(Listed records)

(** * TimeInput: the segmented time editor of react-widgets

    A shallow embedding of [packages/react-widgets/src/TimeInput.js]: the
    value-parts codec ([getValueParts]), the segment validator ([TESTS],
    [isValid]), the classification of segment records ([isEmptyValue],
    [isPartialValue]), the edit-session hook ([useTimePartState]) and the
    event handlers of the component ([handleClear], [handleChange],
    [handleKeyDown], [increment], [notifyChange]).

    Conventions of the embedding.
    - A JavaScript string is a [string]; a segment value is an [option Z]
      ([None] stands for both [null] and [undefined], which the source only
      ever tests on segments with [== null], [!= null] or truthiness).
    - The [value] and [use12HourClock] props keep [undefined], [null] and
      the value apart ([ValueProp], [ModeProp]), because [useTimePartState]
      compares them with [!==]; everything else tests them for truthiness
      and reads them through [value] and [use12HourClock].
    - A [Date] is an object identity together with a time value in
      milliseconds. Only valid dates are modelled and [TimeClip] is the
      identity. The time zone is a parameter, the [LocalTZA(t, isUTC)] of
      the language specification: any offset for an instant and any offset
      for a local time, so daylight-saving transitions are covered.
    - A handler returns the list of effects it performs, in program order. *)

From Stdlib Require Import ZArith List Bool Ascii String Lia DecimalString DecimalZ.
Import ListNotations.
Open Scope Z_scope.
Open Scope string_scope.

Set Implicit Arguments.

(** ** Strings and numbers of the platform *)

(** [String(n)] for an integral Number: its decimal digits, with a minus sign
    when negative (the rendering of every integer below 10^21 in magnitude). *)
Definition String_of (n : Z) : string :=
  NilEmpty.string_of_int (Z.to_int n).

Definition inRange (lo hi c : ascii) : bool :=
  (nat_of_ascii lo <=? nat_of_ascii c)%nat && (nat_of_ascii c <=? nat_of_ascii hi)%nat.

Definition isDigit (c : ascii) : bool := inRange "0" "9" c.

Definition digitVal (c : ascii) : Z := Z.of_nat (nat_of_ascii c) - 48.

Fixpoint digitsValueFrom (acc : Z) (s : string) : Z :=
  match s with
  | EmptyString => acc
  | String c s' => digitsValueFrom (10 * acc + digitVal c) s'
  end.

Definition digitsValue (s : string) : Z := digitsValueFrom 0 s.

Fixpoint allChars (p : ascii -> bool) (s : string) : bool :=
  match s with
  | EmptyString => true
  | String c s' => p c && allChars p s'
  end.

Fixpoint dropWhile (p : ascii -> bool) (s : string) : string :=
  match s with
  | EmptyString => EmptyString
  | String c s' => if p c then dropWhile p s' else s
  end.

Fixpoint rev_string (acc s : string) : string :=
  match s with
  | EmptyString => acc
  | String c s' => rev_string (String c acc) s'
  end.

(** White space and line terminators that fit in one Latin-1 code unit. *)
Definition isWhiteSpace (c : ascii) : bool :=
  let n := nat_of_ascii c in
  ((9 <=? n)%nat && (n <=? 13)%nat) || (n =? 32)%nat || (n =? 160)%nat.

Definition trim (s : string) : string :=
  let s1 := dropWhile isWhiteSpace s in
  rev_string "" (dropWhile isWhiteSpace (rev_string "" s1)).

Definition startsWithDigit (s : string) : bool :=
  match s with
  | String c _ => isDigit c
  | EmptyString => false
  end.

Definition isSign (c : ascii) : bool := Ascii.eqb c "+" || Ascii.eqb c "-".

(** The empty string, or an ExponentPart: [e] or [E], an optional sign, and
    at least one digit. *)
Definition exponentOpt (s : string) : bool :=
  match s with
  | EmptyString => true
  | String e s' =>
      (Ascii.eqb e "e" || Ascii.eqb e "E") &&
      let ds := match s' with
                | String c t => if isSign c then t else s'
                | EmptyString => s'
                end in
      startsWithDigit ds && String.eqb (dropWhile isDigit ds) ""
  end.

(** StrUnsignedDecimalLiteral of the StringNumericLiteral grammar. *)
Definition strUnsignedDecimalLiteral (s : string) : bool :=
  if String.eqb s "Infinity" then true
  else if startsWithDigit s then
    match dropWhile isDigit s with
    | String "."%char r => exponentOpt (dropWhile isDigit r)
    | r => exponentOpt r
    end
  else
    match s with
    | String "."%char r => startsWithDigit r && exponentOpt (dropWhile isDigit r)
    | _ => false
    end.

Definition isHexDigit (c : ascii) : bool :=
  isDigit c || inRange "a" "f" c || inRange "A" "F" c.

(** NonDecimalIntegerLiteral: [0x], [0o] or [0b] followed by digits of the
    radix. *)
Definition nonDecimalIntegerLiteral (s : string) : bool :=
  match s with
  | String "0"%char (String k ((String _ _) as ds)) =>
      if Ascii.eqb k "x" || Ascii.eqb k "X" then allChars isHexDigit ds
      else if Ascii.eqb k "o" || Ascii.eqb k "O" then allChars (inRange "0" "7") ds
      else if Ascii.eqb k "b" || Ascii.eqb k "B" then allChars (inRange "0" "1") ds
      else false
  | _ => false
  end.

Definition strNumericLiteral (s : string) : bool :=
  nonDecimalIntegerLiteral s ||
  match s with
  | String c t => if isSign c then strUnsignedDecimalLiteral t
                  else strUnsignedDecimalLiteral s
  | EmptyString => false
  end.

(** A Number as far as the editor can observe it: [NaN], an integer that is
    tracked exactly, or some other Number (a fraction, an infinity, a signed,
    radix-prefixed, exponent or very long literal) of which the editor only
    ever asks whether it is [NaN]. *)
Inductive Number : Type :=
| NaN
| Int (z : Z)
| Untracked.

Definition isNaN (n : Number) : bool :=
  match n with
  | NaN => true
  | _ => false
  end.

(** Unary plus on a string ([+str]): StringToNumber. *)
Definition ToNumber (s : string) : Number :=
  let t := trim s in
  if String.eqb t "" then Int 0
  else if allChars isDigit t && (String.length t <=? 15)%nat then Int (digitsValue t)
  else if strNumericLiteral t then Untracked
  else NaN.

(** ** Regular expressions

    The fragment used by [TESTS]: character classes, sequence, alternation,
    [?] and bounded repetition. Every pattern of [TESTS] is anchored with
    [^] and [$] and has no flags, so [test] asks for a match of the whole
    string. *)
Inductive regex : Type :=
| Eps
| Class (lo hi : ascii)
| Seq (r1 r2 : regex)
| Alt (r1 r2 : regex)
| Opt (r : regex).

(** Backtracking matcher: the suffixes left after [r] has matched a prefix of
    [s], in the order a backtracking engine tries them. *)
Fixpoint run (r : regex) (s : string) : list string :=
  match r with
  | Eps => [s]
  | Class lo hi =>
      match s with
      | String c s' => if inRange lo hi c then [s'] else []
      | EmptyString => []
      end
  | Seq r1 r2 => flat_map (run r2) (run r1 s)
  | Alt r1 r2 => run r1 s ++ run r2 s
  | Opt r1 => run r1 s ++ [s]
  end.

(** [/^r$/.test(s)] *)
Definition test (r : regex) (s : string) : bool :=
  existsb (String.eqb "") (run r s).

Definition Chr (c : ascii) : regex := Class c c.
Definition digit : regex := Class "0" "9".

Fixpoint upTo (r : regex) (n : nat) : regex :=
  match n with
  | O => Eps
  | S k => Opt (Seq r (upTo r k))
  end.

Fixpoint exactly (r : regex) (n : nat) (k : regex) : regex :=
  match n with
  | O => k
  | S n' => Seq r (exactly r n' k)
  end.

(** [r{lo,hi}] *)
Definition Quant (r : regex) (lo hi : nat) : regex :=
  exactly r lo (upTo r (hi - lo)).

(** ** The segment validator *)

Inductive NumPart : Type := Hours | Minutes | Seconds | Milliseconds.

Inductive Part : Type :=
| Num (p : NumPart)
| MeridiemPart.

(** [/^([1]?[0-9]|2[0-3])$/] *)
Definition TESTS_hours : regex :=
  Alt (Seq (Opt (Chr "1")) digit) (Seq (Chr "2") (Class "0" "3")).

(** [/^^(1[0-2]|0?[1-9])$$/] *)
Definition TESTS_hours12 : regex :=
  Alt (Seq (Chr "1") (Class "0" "2")) (Seq (Opt (Chr "0")) (Class "1" "9")).

(** [/^([0-5]?\d)$/] *)
Definition TESTS_minutes : regex := Seq (Opt (Class "0" "5")) digit.

Definition TESTS_seconds : regex := Seq (Opt (Class "0" "5")) digit.

(** [/^(\d{1,3})$/] *)
Definition TESTS_milliseconds : regex := Quant digit 1 3.

Definition isValid (value : string) (part : NumPart) (use12HourClock : bool) : bool :=
  match part with
  | Hours => if negb use12HourClock then test TESTS_hours value
             else test TESTS_hours12 value
  | Minutes => test TESTS_minutes value
  | Seconds => test TESTS_seconds value
  | Milliseconds => test TESTS_milliseconds value
  end.

(** ** Dates

    The time-value arithmetic of the Date built-in, on exact integers. *)

Definition msPerDay : Z := 86400000.
Definition msPerHour : Z := 3600000.
Definition msPerMinute : Z := 60000.
Definition msPerSecond : Z := 1000.

Definition Day (t : Z) : Z := t / msPerDay.
Definition HourFromTime (t : Z) : Z := (t / msPerHour) mod 24.
Definition MinFromTime (t : Z) : Z := (t / msPerMinute) mod 60.
Definition SecFromTime (t : Z) : Z := (t / msPerSecond) mod 60.
Definition msFromTime (t : Z) : Z := t mod msPerSecond.

Definition MakeTime (hour min sec ms : Z) : Z :=
  hour * msPerHour + min * msPerMinute + sec * msPerSecond + ms.

Definition MakeDate (day time : Z) : Z := day * msPerDay + time.

(** A Date object: its identity (what [===] compares) and its time value. *)
Record Date : Type := mkDate { objId : nat; time : Z }.

Inductive Meridiem : Type := AM | PM.

Inductive Precision : Type := minutes_ | seconds_ | milliseconds_.

(** The record [{ hours, minutes, seconds, milliseconds, meridiem }]. *)
Record TimeParts : Type := mkTimeParts {
  hours : option Z;
  minutes : option Z;
  seconds : option Z;
  milliseconds : option Z;
  meridiem : Meridiem
}.

Definition isNull (v : option Z) : bool :=
  match v with
  | None => true
  | Some _ => false
  end.

(** [v || 0]: [null], [undefined] and [0] are falsy. *)
Definition orZero (v : option Z) : Z :=
  match v with
  | Some z => z
  | None => 0
  end.

(** The template-string fragment [${v || ''}]. *)
Definition orEmptyString (v : option Z) : string :=
  match v with
  | Some z => if (z =? 0)%Z then "" else String_of z
  | None => ""
  end.

Definition isEmptyValue (p : TimeParts) (precision : Precision) : bool :=
  isNull (hours p) &&
  isNull (minutes p) &&
  ((match precision with seconds_ | milliseconds_ => false | minutes_ => true end)
   || isNull (seconds p)) &&
  ((match precision with milliseconds_ => false | _ => true end)
   || isNull (milliseconds p)).

Definition isPartialValue (p : TimeParts) (precision : Precision) : bool :=
  isNull (hours p) ||
  isNull (minutes p) ||
  ((match precision with seconds_ | milliseconds_ => true | minutes_ => false end)
   && isNull (seconds p)) ||
  ((match precision with milliseconds_ => true | _ => false end)
   && isNull (milliseconds p)).

(** Reading and writing a segment by name: [timeParts[part]] and
    [{ [part]: v }]. *)
Definition getPart (p : TimeParts) (part : NumPart) : option Z :=
  match part with
  | Hours => hours p
  | Minutes => minutes p
  | Seconds => seconds p
  | Milliseconds => milliseconds p
  end.

Inductive Update : Type :=
| SetNum (part : NumPart) (v : option Z)
| SetMeridiem (m : Meridiem).

Definition assign (p : TimeParts) (u : Update) : TimeParts :=
  match u with
  | SetNum Hours v => mkTimeParts v (minutes p) (seconds p) (milliseconds p) (meridiem p)
  | SetNum Minutes v => mkTimeParts (hours p) v (seconds p) (milliseconds p) (meridiem p)
  | SetNum Seconds v => mkTimeParts (hours p) (minutes p) v (milliseconds p) (meridiem p)
  | SetNum Milliseconds v => mkTimeParts (hours p) (minutes p) (seconds p) v (meridiem p)
  | SetMeridiem m => mkTimeParts (hours p) (minutes p) (seconds p) (milliseconds p) m
  end.

(** [{ ...timeParts, ...updates }] *)
Definition merge (p : TimeParts) (updates : list Update) : TimeParts :=
  fold_left assign updates p.

(** *** The classification in the words of the specification *)

Definition requiredParts (precision : Precision) : list NumPart :=
  match precision with
  | minutes_ => [Hours; Minutes]
  | seconds_ => [Hours; Minutes; Seconds]
  | milliseconds_ => [Hours; Minutes; Seconds; Milliseconds]
  end.

Definition present (p : TimeParts) (part : NumPart) : bool :=
  negb (isNull (getPart p part)).

(** Every field required by the precision is absent. *)
Definition allRequiredAbsent (p : TimeParts) (precision : Precision) : bool :=
  forallb (fun part => negb (present p part)) (requiredParts precision).

(** Every field required by the precision is present. *)
Definition allRequiredPresent (p : TimeParts) (precision : Precision) : bool :=
  forallb (present p) (requiredParts precision).

(** Some but not all fields required by the precision are present. *)
Definition someButNotAllPresent (p : TimeParts) (precision : Precision) : bool :=
  existsb (present p) (requiredParts precision) &&
  negb (allRequiredPresent p precision).

Inductive Classification : Type := EmptyRecord | PartialRecord | CompleteRecord.

Definition classify (p : TimeParts) (precision : Precision) : Classification :=
  if allRequiredAbsent p precision then EmptyRecord
  else if allRequiredPresent p precision then CompleteRecord
  else PartialRecord.

(** ** The component *)

(** What a handler does, in program order. [OnChange] carries the time value
    of the freshly built Date ([None] for [onChange(null)]) and the second
    argument when one is passed. *)
Record Meta : Type := mkMeta {
  lastValue : option Date;
  meta_timeParts : TimeParts
}.

Inductive Effect : Type :=
| OnChange (nextValue : option Z) (meta : option Meta)
| SetTimeParts (timeParts : TimeParts)
| FocusHours
| FocusNext (delta : Z)
| Select
| PreventDefault.

(** The [value] prop as it is passed: [undefined], [null] or a Date. *)
Inductive ValueProp : Type :=
| undefinedValue
| nullValue
| dateValue (d : Date).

(End Listed records)

Within the listing, count the lines that contain the word "which", and give the count by itself.

2